Breizh-al-Gleiz est un groupe constitué des quatre élus de l’Union Démocratique Bretonne (UDB), qui adhère à la Fédération R&PS, et de deux élues du mouvement fondé par le sénateur écologiste Ronan Dantec, Ensemble sur nos régions (ENST), qui défend des valeurs sociales et écologistes. Ce groupe de six élus s’est déjà distingué en faisant adopter par la région Bretagne (à la quasi-unanimité moins le Rassemblement National) une résolution en faveur d’un statut d’autonomie pour une Bretagne réunifiée. Les six élus savent donc se faire entendre et ils ont pris à bras le corps la problématique du logement, à la suite de l’UDB qui prône un statut de résident sur les traces de la revendication corse.

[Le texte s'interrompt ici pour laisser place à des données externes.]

Lemma ensure_new_publishing t :
  leads ready (ensure_new_directory (publishing_path t) (RootPath "image-publishing") (fun s => image_publishing s !! t)
    (fun s => s <| image_publishing := <[t := new_image_dir]> (image_publishing s) |>)) (fun _ => publishing t (fun _ => True)).
Proof.
  unfold ensure_new_directory. eapply leads_bind; [apply leads_keeps; [done|by apply path_state_keeps]|]. intros [d|]; [by apply leads_raise|].
  eapply (leads_bind _ _ _ (fun _ => publishing t (fun _ => True))).
  - apply leads_syscall; [done|]. intros s H. split; [revert s H; elsewhere|]. exists new_image_dir.
    change (image_publishing _) with (<[t:=new_image_dir]> (image_publishing s)). by rewrite lookup_insert_eq.
  - intros ?. apply leads_keeps; [apply publishing_ready|]. by apply sync_directory_keeps.
Qed.
Lemma move_staging_publishing t : leads (publishing t (fun _ => True)) (move_staging t) (fun _ => publishing t (fun d => is_Some (im_root d))).
Proof.
  unfold move_staging. eapply leads_bind; [apply leads_keeps; [apply publishing_ready|apply keeping_get]|]. intros x.
  destruct (image_staging x !! t) as [v|].
  - apply leads_syscall; [apply publishing_ready|]. intros s H. eapply (publishing_alter t _ s _ (set_root (Some v))); [ready_elsewhere H|done|done|].
    destruct H as [? (d & ? & ? & ?)]. split; [done|]. exists d. repeat split; eauto.
  - eapply leads_bind; [apply leads_keeps; [apply publishing_ready|by apply keeping_syscall]|]. intros ?. apply leads_raise, publishing_ready.
Qed.
Lemma write_publishing t p m :
  keeps ok (publishing t (fun d => is_Some (im_root d)))
    (write_json_atomic encoded_len p (InPublishing t) (MImage m)
       (fun s => s <| image_publishing := alter (fun d => d <| im_manifest := Some m |>) t (image_publishing s) |>)).
Proof.
  apply write_json_atomic_keeps; [done|..]; intros s H; (eapply publishing_alter; [ready_elsewhere H|reflexivity|done|exact H]).
Qed.
Lemma read_publishing t p :
  leads (publishing t (fun d => is_Some (im_root d))) (read_json p (fun s => image_publishing s !! t ≫= im_manifest))
    (fun m => publishing t (fun d => is_Some (im_root d) /\ im_manifest d = Some m)).
Proof.
  apply hoare_at. intros s H. destruct (image_publishing s !! t ≫= im_manifest) as [m|] eqn:E.
  - eapply hoare_weaken; [apply (read_json_computes _ Runs_ok s p _ m E)|done|..]; cbn.
    + intros a ? [-> X]. injection X as <-. destruct H as [? (d & Hd & ? & ?)]. rewrite Hd in E. split; [done|]. eauto 6.
    + intros e ? [-> _]. by eapply publishing_ready.
    + intros ? <-. by eapply publishing_ready.
  - destruct H as [H _]. unfold read_json. eapply computes_then; [by apply path_state_computes|done|done|]. intros a [= <-]. rewrite E. apply leads_raise. by intros ? <-.
Qed.
Lemma freeze_publishing t m a :
  leads (publishing t (fun d => is_Some (im_root d) /\ im_manifest d = Some m))
    (run_btrfs a [modify (publishing_root t) (fun v => v <| sv_read_only := true |>)])
    (fun _ => publishing t (fun d => (exists v, im_root d = Some v /\ sv_read_only v = true) /\ im_manifest d = Some m)).
Proof.
  assert (forall f, closed (fun s => exists Q, publishing t Q s) (modify (publishing_root t) f)) as C.
  { intros f. intros s (Q & H). unfold modify. destruct (look _ s) as [v|]; [|by exists Q]. exists (fun _ => True).
    eapply (publishing_alter t _ s _ (set_root (Some (f v)))); [ready_elsewhere H|done|done|]. destruct H as [? (d & ? & ? & ?)]. split; eauto. }
  assert (forall b s Q, publishing t Q s -> ready (partly b [modify (publishing_root t) (fun v => v <| sv_read_only := true |>)] s)) as C'.
  { intros b s Q H. edestruct (partly_keeps (fun s => exists Q, publishing t Q s)) as [? X]; [|by exists Q|by eapply publishing_ready; exact X]. repeat constructor. apply C. }
  unfold run_btrfs, ensure_healthy. eapply leads_bind; [apply leads_keeps; [apply publishing_ready|keep fail]|]. intros ?.
  apply hoare_command; [done|..].
  - intros s H. cbn. unfold modify. pose proof H as [_ (d & Hd & _ & [v Hv] & _)]. cbn [look publishing_root]. rewrite Hd. cbn [mbind option_bind]. rewrite Hv.
    eapply (publishing_alter t _ s _ (set_root (Some _))); [ready_elsewhere H|done|done|].
    destruct H as [? (d' & ? & ? & ? & ?)]. split; [done|]. exists d'. repeat split; eauto.
  - intros b s ? H. by eapply C'.
  - intros b s ? H. apply frame_unwell. by eapply C'.
  - intros b s ? H. by eapply C'.
Qed.
Lemma move_published_safe t i m :
  image_id i = Ok i -> im_id m = i -> im_format_version m = STORE_FORMAT_VERSION -> validate_config config_len (im_config m) = Ok tt ->
  leads (publishing t (fun d => (exists v, im_root d = Some v /\ sv_read_only v = true) /\ im_manifest d = Some m)) (move_published t i) (fun _ => ready).
Proof.
  intros V1 V2 V3 V4. unfold move_published. apply hoare_at. intros s H. eapply computes_then; [apply computes_get| |by eapply publishing_ready|].
  - intros e ?. by eapply publishing_ready.
  - intros x [= <-]. pose proof H as [R (d & Hd & S & (v & Hv & W) & Hm)]. rewrite Hd. destruct (images s !! i) eqn:Hi.
    + eapply keeping_frame; [exact R|]. keep fail.
    + apply leads_syscall; [by intros ? <-|]. intros ? <-. eapply (frame_publish [] [] [] s _ i d R V1); try reflexivity.
      exists m, v. split_and!; try done. intros y Hy. by rewrite S in Hy.
Qed.
Lemma publish_image_inner_safe h i c now :
  image_id i = Ok i -> validate_config config_len c = Ok tt ->
  keeps ok ready (publish_image_inner encoded_len h i c now).
Proof.
  intros V1 V2. unfold publish_image_inner. set (t := staging_transaction h).
  eapply leads_bind; [apply ensure_new_publishing|]. intros ?. eapply leads_bind; [apply move_staging_publishing|]. intros ?.
  eapply leads_bind; [apply leads_keeps; [apply publishing_ready|by apply sync_directory_keeps]|]. intros ?.
  eapply leads_bind; [apply leads_keeps; [apply publishing_ready|by apply sync_directory_keeps]|]. intros ?.
  eapply leads_bind; [apply leads_keeps; [apply publishing_ready|apply write_publishing]|]. intros ?.
  eapply leads_bind; [apply read_publishing|]. intros m. case_decide as D; [|apply leads_raise, publishing_ready].
  eapply leads_bind; [apply freeze_publishing|]. intros ?. eapply leads_bind; [apply leads_keeps; [apply publishing_ready|]|intros ?].
  - apply commit_transaction_keeps; [done|]. intros s H. apply (publishing_same _ _ s); [|reflexivity|exact H]. apply frame_unwell. by eapply publishing_ready.
  - eapply leads_bind; [apply move_published_safe; by rewrite ?D|]. intros ?.
    apply leads_keeps; [done|]. keep ltac:(fun _ => first [apply sync_directory_keeps; done|apply commit_frame]).
Qed.
Ltac safe_step :=
  first [apply path_state_keeps; done|apply there_keeps; done|apply read_json_keeps; done|apply read_dir_keeps; done
    |apply sync_directory_keeps; done|apply read_transactions_keeps; done|apply image_unlocked_keeps; done
    |apply begin_transaction_frame; [apply not_elem_of_nil|done]|apply finish_transaction_frame, not_elem_of_nil
    |apply commit_frame|apply cleanup_image_publication_frame|apply delete_seed_generation_frame|apply setup_seed_frame
    |by apply pod_unlocked_frame|by apply create_temporary_frame|apply cleanup_pod_frame|apply continue_delete_pod_frame
    |apply roll_back_keeps|apply write_json_frame; elsewhere|apply remove_file_durable_keeps; [done|elsewhere]
    |apply delete_subvolume_frame; elsewhere|apply create_subvolume_keeps; [done|apply frame_unwell|intros ?; elsewhere]
    |apply snapshot_subvolume_keeps; [done|apply frame_unwell|intros ?; elsewhere]|apply modify_closed; intros ?; elsewhere].
Ltac safe := unfold ready; keep ltac:(fun _ => safe_step).
Lemma begin_image_safe t : keeps ok ready (begin_image encoded_len root t).
Proof. unfold begin_image, commit_and_finish_transaction. safe. Qed.
Lemma validate_staging_safe h : keeps ok ready (validate_staging root h).
Proof. unfold validate_staging. safe. Qed.
Lemma publish_image_safe h i c now :
  image_id i = Ok i -> validate_config config_len c = Ok tt -> keeps ok ready (publish_image encoded_len config_len root h i c now).
Proof.
  intros V1 V2. unfold publish_image, commit_and_finish_transaction. apply keeping_bind; [apply validate_staging_safe|]. intros ?.
  safe. by apply publish_image_inner_safe.
Qed.
Lemma discard_image_safe h : keeps ok ready (discard_image root h).
Proof. unfold discard_image, commit_and_finish_transaction. apply keeping_bind; [apply validate_staging_safe|]. intros ?. safe. Qed.
Lemma select_image_safe i : keeps ok ready (select_image encoded_len config_len i).
Proof. unfold select_image. safe. Qed.
Lemma clear_selected_image_safe : keeps ok ready clear_selected_image.
Proof. unfold clear_selected_image. safe. Qed.
Lemma reset_pod_temporary_safe p : pod_id p = Ok p -> keeps ok ready (reset_pod_temporary config_len p).
Proof. intros V. unfold reset_pod_temporary. safe. apply delete_subvolume_frame, frame_no_parts. Qed.
Lemma destroy_pod_safe t p : pod_id p = Ok p -> keeps ok ready (destroy_pod encoded_len config_len t p).
Proof. intros V. unfold destroy_pod. safe. Qed.
Lemma ensure_cache_safe name : keeps ok ready (ensure_cache name).
Proof. unfold ensure_cache, chmod. safe. Qed.
Lemma canonicalize_safe source a : keeps ok ready (canonicalize source a).
Proof. unfold canonicalize. safe. Qed.
Lemma exchange_golden_frame K N T name : closed (frame K N T) (exchange_golden name).
Proof. intros s H. unfold exchange_golden. repeat case_match; try done; revert H; apply frame_ext; done. Qed.
Lemma rename_golden_frame K N T name : closed (frame K N T) (rename_golden name).
Proof. intros s H. unfold rename_golden. repeat case_match; try done; revert H; apply frame_ext; done. Qed.
Lemma publish_golden_workspace_safe name source : keeps ok ready (publish_golden_workspace name source).
Proof.
  unfold publish_golden_workspace, snapshot_subvolume. apply keeping_bind; [apply canonicalize_safe|]. intros ?.
  safe; [apply exchange_golden_frame|apply rename_golden_frame].
Qed.
Lemma set_read_only_frame K N T l : (forall v, closed (frame K N T) (fill l v)) -> keeps ok (frame K N T) (set_subvolume_read_only l).
Proof. intros C. apply run_btrfs_keeps; [done|apply frame_unwell|]. constructor; [by apply modify_closed|constructor]. Qed.
Lemma write_seed_safe i c g r w : image_id c = Ok c -> keeps ok ready (write_seed encoded_len i c g r w).
Proof.
  intros V. unfold write_seed, snapshot_subvolume. safe; try (apply set_read_only_frame; intros ?; elsewhere).
  apply write_json_frame, frame_alter. intros d (m & v & H1 & H2 & H3 & H4 & H5 & H6 & _). exists m, v. split_and!; try done.
  intros x Hx. cbn in Hx. by injection Hx as <-.
Qed.
Lemma create_seed_directory_safe g a : keeps ok ready (create_seed_directory g a).
Proof. unfold create_seed_directory. safe. elsewhere. Qed.
Lemma publish_setup_seed_safe g p c : pod_id p = Ok p -> image_id c = Ok c -> keeps ok ready (publish_setup_seed encoded_len config_len g p c).
Proof.
  intros V Vc. unfold publish_setup_seed. keep ltac:(fun _ => first [by apply write_seed_safe|apply create_seed_directory_safe|unfold ready; safe_step]).
Qed.
Lemma publish_image_workspace_seed_safe g i source : keeps ok ready (publish_image_workspace_seed encoded_len g i source).
Proof.
  unfold publish_image_workspace_seed. eapply (keeping_found _ _ _ _ (fun r => forall m, r = Some m -> image_id (sm_context m) = Ok (sm_context m)) (fun _ => True)).
  { intros s F. eapply reads_weaken; [apply (setup_seed_computes config_len ok Runs_ok s (frame_sound _ _ _ _ F))| |].
    - intros r H m ->. exact (seed_of_valid _ _ (frame_sound _ _ _ _ F) _ _ H).
    - done. }
  intros [m|] Vm; [specialize (Vm m eq_refl)|];
  keep ltac:(fun _ => first [apply canonicalize_safe|by apply write_seed_safe|apply create_seed_directory_safe|unfold ready; safe_step]).
Qed.
Lemma pod_ids_keeps : keeps ok ready pod_ids.
Proof. unfold pod_ids, checked_id. safe. Qed.
Lemma image_ids_keeps : keeps ok ready image_ids.
Proof. unfold image_ids, checked_id. safe. Qed.
Lemma list_images_safe : keeps ok ready (list_images config_len).
Proof. unfold list_images, gather_found, image. apply keeping_bind; [apply image_ids_keeps|]. intros ?. safe. Qed.
Lemma selected_image_safe : keeps ok ready (selected_image config_len).
Proof. unfold selected_image, selected_image_unlocked. safe. Qed.
Lemma setup_seed_image_safe c : keeps ok ready (setup_seed_image config_len c).
Proof. unfold setup_seed_image, list_images_unlocked. apply keeping_bind; [apply keeping_bind; [apply image_ids_keeps|intros ?; safe]|]. intros ?. safe. Qed.
Lemma image_workspace_seed_safe i : keeps ok ready (image_workspace_seed i).
Proof. unfold image_workspace_seed, setup_seed_for_image. safe. Qed.
Lemma golden_workspace_safe : keeps ok ready golden_workspace.
Proof. unfold golden_workspace. safe. Qed.
Lemma list_pods_safe : keeps ok ready (list_pods config_len).
Proof.
  unfold list_pods, gather_found, pod. apply hoare_at. intros s H. pose proof (frame_sound _ _ _ _ H) as HS. pose proof (frame_layout _ _ _ _ H) as HL.
  eapply computes_then; [by apply (pod_ids_computes config_len)|done|done|]. intros ids [= <-]. eapply keeping_frame; [exact H|].
  keep ltac:(fun _ => apply pod_unlocked_frame). match goal with X : _ ∈ ids_of _ |- _ => apply elem_ids in X as [m Hm] end.
  by destruct (sound_pods _ _ HS _ _ Hm).
Qed.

Comme en Corse, « les prix explosent à la location comme à l’achat en Bretagne et de nombreux résidents ne trouvent pas à se loger » dénonce l’UDB. « 330.000 logements sont vides neuf mois sur douze. Il s’agit de résidences secondaires. Et il y en a de plus en plus ! On pourrait y loger 660.000 personnes sans problèmes, plus que la population du département des Côtes d’Armor ! Il faut aussi compter avec la location de courte durée qui nous retire chaque année des logements de petite taille du marché de la location » expliquent encore nos amis bretons.
Trois tables-rondes pour cerner le débat.
La première table ronde était animée par Valérie Tabart (élue ENST) sur le thème : « Quelles évolutions récentes sur le logement ? », de la production de logements à la régulation du marché ou l’amélioration de l’habitat. Pour en débattre, Aurélie Mézières, maire de Plessé et vice-présidente du réseau Bruded qui regroupe des communes et élu(e)s en cherche d’alternatives pour un développement durable ; Véronique Deschamps et Franck Rolland du collectif Saint-Malo, j’y vis… j’y reste ! ; Gaël Robin, conseiller municipal à Guingamp, membre du collectif Tregor-Goëlo-Argoat Zone tendue ; et Vincent Aulnay, du collectif Paris vs AirBnB.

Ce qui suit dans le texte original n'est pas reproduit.